Of course, members of the BDP party have been taken, too, along with lawyers of several other prisoners. One of the government’s spokesmen promised an even bigger round-up soon. It’s a confusing time I suppose--on the one hand apologizing for old sins, on the other merrily committing new ones, but then, the Dersim massacres were ordered under the opposition party’s reign. The apology makes them look bad, so bad in fact that their reaction to it could split the party in two, reducing in size a group of people whose political strength has already shrunken drastically. So maybe it is not so paradoxical after all.
Delal and family visited her father this week—he was in high spirits. The prison apparently makes the prisoners pay for everything from furniture to electricity. He joked that soon they would be footing the bill for the food as well. The other families were not doing well, Delal said. There were a lot of tears, a lot of despair. Ragıp Zarakolu (who writes in the Hrant biography), had no visitors. They were all with his son who has also been jailed—but in a separate place. The Zarakolus have to take turns. Kandıra prison houses one other prisoner of note—Oğun Samast, the prime suspect in the assassination of Hrant Dink. It’s hard to imagine Samast and my father-in-law under the same roof.
But again, I am thinking of Hrant.

Another old sin--Taner Akcam said in the Radikal this week that Dink's murder was the last move in the ethnic cleansing that started in 1913.

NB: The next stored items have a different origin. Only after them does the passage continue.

(* ===== verification/EventHandlers.v ===== *)
(** * The event handlers (eventhandlers.go)

    What the informers call: pods that are assigned to a node go to the cache, the
    others to the queue, nodes to the cache; what may make a pending pod schedulable
    moves the unschedulable pods of the queue. *)
From S2P Require Import Prelude Api NodeInfo Framework Goroutine Nominator PriorityQueue Cache CacheSpec Snapshot.
From S2P Require Import GenericScheduler WaitingPods Binding Scheduler.
Local Open Scope go_scope.

(** What an informer hands to a handler. *)
Inductive object :=
  | PodObject (pod : Pod)
  | NodeObject (nd : Node)
  | StorageClassObject (VolumeBindingMode : option string)
  | DeletedFinalStateUnknown (obj : object)
  | OtherObject.

(** ** What has changed in a node *)
Definition nodeSpecUnschedulableChanged (newNode oldNode : Node) : bool :=
  negb (Bool.eqb (node_Unschedulable newNode) (node_Unschedulable oldNode)) && negb (node_Unschedulable newNode).
Definition nodeAllocatableChanged (newNode oldNode : Node) : bool :=
  bool_decide (node_Allocatable oldNode <> node_Allocatable newNode).
Definition nodeLabelsChanged (newNode oldNode : Node) : bool :=
  bool_decide (node_Labels oldNode <> node_Labels newNode).
Definition nodeTaintsChanged (newNode oldNode : Node) : bool :=
  bool_decide (node_Taints newNode <> node_Taints oldNode).
(** The statuses by type; a later condition of the same type wins. *)
Definition stripConditions (conditions : list (string * string)) : gmap string string :=
  foldl (fun m c => <[c.1 := c.2]> m) ∅ conditions.
Definition nodeConditionsChanged (newNode oldNode : Node) : bool :=
  bool_decide (stripConditions (node_Conditions oldNode) <> stripConditions (node_Conditions newNode)).

Definition nodeSchedulingPropertiesChange (newNode oldNode : Node) : string :=
  if nodeSpecUnschedulableChanged newNode oldNode then "NodeSpecUnschedulableChange"
  else if nodeAllocatableChanged newNode oldNode then "NodeAllocatableChange"
  else if nodeLabelsChanged newNode oldNode then "NodeLabelChange"
  else if nodeTaintsChanged newNode oldNode then "NodeTaintChange"
  else if nodeConditionsChanged newNode oldNode then "NodeConditionChange"
  else "".

Section Handlers.
Context `{LabelsLib, StateData, KeyLib, Environment, ClientLib}.
Context (lessFn : QueuedPodInfo -> QueuedPodInfo -> bool) (initialBackoff maxBackoff : Z)
  (Profiles : gmap string profile).

(** A queue method whose error is only logged. *)
Definition queueDo {X} (m : Q X) : Go unit := _ ← queueCall m; mret tt.
Definition cacheDo (e : cacheEvent) : Go unit := _ ← cacheCall e; mret tt.
Definition moveAll (event : string) : Go unit :=
  queueDo (MoveAllToActiveOrBackoffQueue lessFn initialBackoff maxBackoff event).

(** ** Volumes, services and CSI nodes *)
Definition onPvAdd : Go unit := moveAll "PvAdd".
Definition onPvUpdate : Go unit := moveAll "PvUpdate".
Definition onPvcAdd : Go unit := moveAll "PvcAdd".
Definition onPvcUpdate : Go unit := moveAll "PvcUpdate".
Definition onStorageClassAdd (obj : object) : Go unit :=
  match obj with
  | StorageClassObject (Some mode) =>
      if (mode =? "WaitForFirstConsumer")%string then moveAll "StorageClassAdd" else mret tt
  | _ => mret tt
  end.
Definition onServiceAdd : Go unit := moveAll "ServiceAdd".
Definition onServiceUpdate : Go unit := moveAll "ServiceUpdate".
Definition onServiceDelete : Go unit := moveAll "ServiceDelete".
Definition onCSINodeAdd : Go unit := moveAll "CSINodeAdd".
Definition onCSINodeUpdate : Go unit := moveAll "CSINodeUpdate".

(** ** Nodes *)
Definition addNodeToCache (obj : object) : Go unit :=
  match obj with
  | NodeObject nd => _ ← cacheDo (EvAddNode nd); moveAll "NodeAdd"
  | _ => mret tt
  end.

Definition updateNodeInCache (oldObj newObj : object) : Go unit :=
  match oldObj, newObj with
  | NodeObject oldNode, NodeObject newNode =>
      _ ← cacheDo (EvUpdateNode (Some oldNode) newNode);
      n ← queueCall NumUnschedulablePods;
      if decide (n = Some 0) then moveAll "Unknown"
      else
        let event := nodeSchedulingPropertiesChange newNode oldNode in
        if (event =? "")%string then mret tt else moveAll event
  | _, _ => mret tt
  end.

Definition nodeOfObject (obj : object) : option Node :=
  match obj with
  | NodeObject nd | DeletedFinalStateUnknown (NodeObject nd) => Some nd
  | _ => None
  end.
Definition deleteNodeFromCache (obj : object) : Go unit :=
  match nodeOfObject obj with Some nd => cacheDo (EvRemoveNode nd) | None => mret tt end.

(** ** Pods to schedule *)

(** A failed type assertion panics. *)
Definition addPodToSchedulingQueue (obj : object) : Go unit :=
  match obj with
  | PodObject pod => queueDo (PriorityQueue.Add lessFn initialBackoff maxBackoff pod)
  | _ => Crash
  end.

Definition updatePodInSchedulingQueue (oldObj newObj : object) : Go unit :=
  match newObj with
  | PodObject pod =>
      skip ← skipPodUpdate pod;
      if skip : bool then mret tt
      else match oldObj with
           | PodObject old => queueDo (PriorityQueue.Update lessFn initialBackoff maxBackoff (Some old) pod)
           | _ => Crash
           end
  | _ => Crash
  end.

Definition podOfObject (obj : object) : option Pod :=
  match obj with
  | PodObject pod | DeletedFinalStateUnknown (PodObject pod) => Some pod
  | _ => None
  end.

Definition deletePodFromSchedulingQueue (obj : object) : Go unit :=
  match podOfObject obj with
  | None => mret tt
  | Some pod =>
      _ ← queueDo (PriorityQueue.Delete lessFn initialBackoff maxBackoff pod);
      match profileForPod Profiles pod with
      | None => mret tt
      | Some prof => invoke (RejectWaiting (prof_Name prof) (pod_UID pod))
      end
  end.

(** ** Pods on nodes *)
Definition addPodToCache (obj : object) : Go unit :=
  match obj with
  | PodObject pod =>
      _ ← cacheDo (EvAdd pod);
      queueDo (AssignedPodAdded lessFn initialBackoff maxBackoff pod)
  | _ => mret tt
  end.

Definition deletePodFromCache (obj : object) : Go unit :=
  match podOfObject obj with
  | None => mret tt
  | Some pod => _ ← cacheDo (EvRemove pod); moveAll "AssignedPodDelete"
  end.

Definition updatePodInCache (oldObj newObj : object) : Go unit :=
  match oldObj, newObj with
  | PodObject oldPod, PodObject newPod =>
      if decide (pod_UID oldPod <> pod_UID newPod) then
        _ ← deletePodFromCache oldObj; addPodToCache newObj
      else
        _ ← cacheDo (EvUpdate oldPod newPod);
        queueDo (AssignedPodUpdated lessFn initialBackoff maxBackoff newPod)
  | _, _ => mret tt
  end.

(** ** The filters of the pod informer (addAllEventHandlers) *)
Definition assignedPod (pod : Pod) : bool := negb (NodeName (pod_Spec pod) =? "")%string.
Definition responsibleForPod (pod : Pod) : bool := bool_decide (is_Some (Profiles !! SchedulerName (pod_Spec pod))).

Definition scheduledPodFilter (obj : object) : bool :=
  match podOfObject obj with Some pod => assignedPod pod | None => false end.
Definition unscheduledPodFilter (obj : object) : bool :=
  match podOfObject obj with Some pod => negb (assignedPod pod) && responsibleForPod pod | None => false end.

(** [addAllEventHandlers]: the handlers that the informers may start. *)
Inductive informerCall : Go unit -> Prop :=
  | CallAddPodToCache obj : scheduledPodFilter obj = true -> informerCall (addPodToCache obj)
  | CallUpdatePodInCache old new : scheduledPodFilter old = true -> scheduledPodFilter new = true ->
      informerCall (updatePodInCache old new)
  | CallDeletePodFromCache obj : scheduledPodFilter obj = true -> informerCall (deletePodFromCache obj)
  | CallAddPodToQueue obj : unscheduledPodFilter obj = true -> informerCall (addPodToSchedulingQueue obj)
  | CallUpdatePodInQueue old new : unscheduledPodFilter old = true -> unscheduledPodFilter new = true ->
      informerCall (updatePodInSchedulingQueue old new)
  | CallDeletePodFromQueue obj : unscheduledPodFilter obj = true -> informerCall (deletePodFromSchedulingQueue obj)
  | CallAddNode obj : informerCall (addNodeToCache obj)
  | CallUpdateNode old new : informerCall (updateNodeInCache old new)
  | CallDeleteNode obj : informerCall (deleteNodeFromCache obj)
  | CallCSINodeAdd : informerCall onCSINodeAdd
  | CallCSINodeUpdate : informerCall onCSINodeUpdate
  | CallPvAdd : informerCall onPvAdd
  | CallPvUpdate : informerCall onPvUpdate
  | CallPvcAdd : informerCall onPvcAdd
  | CallPvcUpdate : informerCall onPvcUpdate
  | CallServiceAdd : informerCall onServiceAdd
  | CallServiceUpdate : informerCall onServiceUpdate
  | CallServiceDelete : informerCall onServiceDelete
  | CallStorageClassAdd obj : informerCall (onStorageClassAdd obj).
End Handlers.

(** ** The whole program *)
Section System.
Context `{LabelsLib, StateData, PodPriority, KeyLib, Environment, ClientLib, DurationText}.
Context (lessFn : QueuedPodInfo -> QueuedPodInfo -> bool) (initialBackoff maxBackoff : Z)
  (statusOrder : gmap string Status -> list Status) (nameOrder : list string -> list string)
  (MaxExtenderPriority : Z) (pvcLister : string -> string -> string + Claim)
  (IsControlledBy : Claim -> Pod -> bool) (Profiles : gmap string profile).

(** The state of the goroutines; [cacheLog] records the calls of the cache. *)
Record system := {
  generic : genericScheduler;
  SchedulingQueue : PriorityQueue;
  waitingPods : gmap string waitingPodsMap;
  cacheLog : list cacheEvent
}.

Definition cacheOf (s : system) : schedulerCache := scheduler_cache (generic s).
Definition withGeneric (s : system) (g : genericScheduler) : system :=
  {| generic := g; SchedulingQueue := SchedulingQueue s; waitingPods := waitingPods s; cacheLog := cacheLog s |}.
Definition withCache (s : system) (c : schedulerCache) (log : list cacheEvent) : system :=
  let g := generic s in
  {| generic := {| scheduler_cache := c; nodeInfoSnapshot := nodeInfoSnapshot g;
       scheduler_extenders := scheduler_extenders g; percentageOfNodesToScore := percentageOfNodesToScore g;
       nextStartNodeIndex := nextStartNodeIndex g |};
     SchedulingQueue := SchedulingQueue s; waitingPods := waitingPods s; cacheLog := log |}.
Definition withQueue (s : system) (q : PriorityQueue) : system :=
  {| generic := generic s; SchedulingQueue := q; waitingPods := waitingPods s; cacheLog := cacheLog s |}.
Definition onWaiting (s : system) (prof : string) (f : waitingPodsMap -> waitingPodsMap) : system :=
  {| generic := generic s; SchedulingQueue := SchedulingQueue s;
     waitingPods := <[prof := f (default newWaitingPodsMap (waitingPods s !! prof))]> (waitingPods s);
     cacheLog := cacheLog s |}.
Definition waitingOf (s : system) (prof : string) : waitingPodsMap := default newWaitingPodsMap (waitingPods s !! prof).

(** What a call does to the state and what it may answer. *)
Definition performs (X : Type) (c : call X) (s : system) : X -> system -> Prop :=
  match c in call X return X -> system -> Prop with
  | CacheCall e => fun x s' =>
      x = (cacheStep e (cacheOf s)).1 /\ s' = withCache s (cacheStep e (cacheOf s)).2 (cacheLog s ++ [e])
  | IsAssumedCall pod => fun x s' => x = (IsAssumedPod pod (cacheOf s)).1 /\ s' = s
  | GetPodCall pod => fun x s' => x = (GetPod pod (cacheOf s)).1 /\ s' = s
  | QueueCall X m => fun x s' => x = (m (SchedulingQueue s)).1 /\ s' = withQueue s (m (SchedulingQueue s)).2
  | NextPodCall => fun x s' => exists r q', NextPod lessFn (SchedulingQueue s) = (r, q') /\ s' = withQueue s q' /\
      match r with
      | Ok (Some (Popped pInfo)) => x = Ok (Some pInfo)
      | Ok (Some Waiting) => False
      | Ok None => x = Ok None
      | Err e => x = Err e
      | Panic => x = Panic
      end
  | ScheduleCall prof pod => fun x s' => exists run g st,
      Schedule statusOrder nameOrder MaxExtenderPriority pvcLister IsControlledBy (prof_Framework prof)
        (nominator (SchedulingQueue s)) run NewCycleState pod (generic s) = Some (x, g, st) /\ s' = withGeneric s g
  | ExtendersCall => fun x s' => x = scheduler_extenders (generic s) /\ s' = s
  | AddWaiting prof wp => fun _ s' => s' = onWaiting s prof (wpmAdd wp)
  | GetWaiting prof uid => fun x s' => x = wpmGet uid (waitingOf s prof) /\ s' = s
  | ReceiveSignal prof l => fun x s' => exists m, receive l (waitingOf s prof) = Some (x, m) /\
      s' = onWaiting s prof (fun _ => m)
  | RemoveWaiting prof uid => fun _ s' => s' = onWaiting s prof (wpmRemove uid)
  | RejectWaiting prof uid => fun _ s' => s' = onWaiting s prof (RejectWaitingPod uid)
  | _ => fun _ s' => s' = s
  end.

(** The steps of the world outside and of the goroutines of the cache and the queue: the
    events of a waiting pod, the cleanup of the cache and the two flushes of the queue. *)
Inductive external (s : system) : system -> Prop :=
  | ExtWaiting prof l e : external s (onWaiting s prof (wpmUpdate (fun w => waitingStep w e) l))
  | ExtCleanup now keys : external s (withCache s (cacheStep (EvCleanup now keys) (cacheOf s)).2
      (cacheLog s ++ [EvCleanup now keys]))
  | ExtFlushBackoff : external s (withQueue s (flushBackoffQCompleted lessFn initialBackoff maxBackoff (SchedulingQueue s)).2)
  | ExtFlushUnschedulable :
      external s (withQueue s (flushUnschedulableQLeftover lessFn initialBackoff maxBackoff (SchedulingQueue s)).2).

Definition systemStep : config call system -> config call system -> Prop :=
  step performs (scheduleOne initialBackoff maxBackoff statusOrder Profiles)
    (informerCall lessFn initialBackoff maxBackoff Profiles) external.

(** The scheduler as it is started, on an empty cache. *)
Definition newSystem (ttl g0 : Z) (extenders : list Extender) (percentage : Z) : system :=
  {| generic := {| scheduler_cache := newSchedulerCache ttl g0; nodeInfoSnapshot := NewEmptySnapshot;
       scheduler_extenders := extenders; percentageOfNodesToScore := percentage; nextStartNodeIndex := 0 |};
     SchedulingQueue := NewPriorityQueue None; waitingPods := ∅; cacheLog := [] |}.
End System.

Here is the second part of my modest, abridged translation of the Hrant biography. It begins with a similar massacre to Dersim—which no one has said sorry for at all yet—and ends with tales of the childhood of the Dink brothers. I find it incredibly moving. Candar, from what I can tell, lets the voices of the old people in the family alone. They're disjointed, awkard, conflicting. There accounts in the beginning are the stories of the elderly family members—fragmented, assuming knowledge you don’t have, apologetic, and extremely natural. Only Hrant's voice (culled from his writings to help him pen his own posthumous account) are very poetic.

For anyone not versed in all things Turkey—the title ‘Efendi’ is one you would apply to a respected gentleman. Ç says ‘ch’. Ş says ‘sh’ and…well, that’s it for now.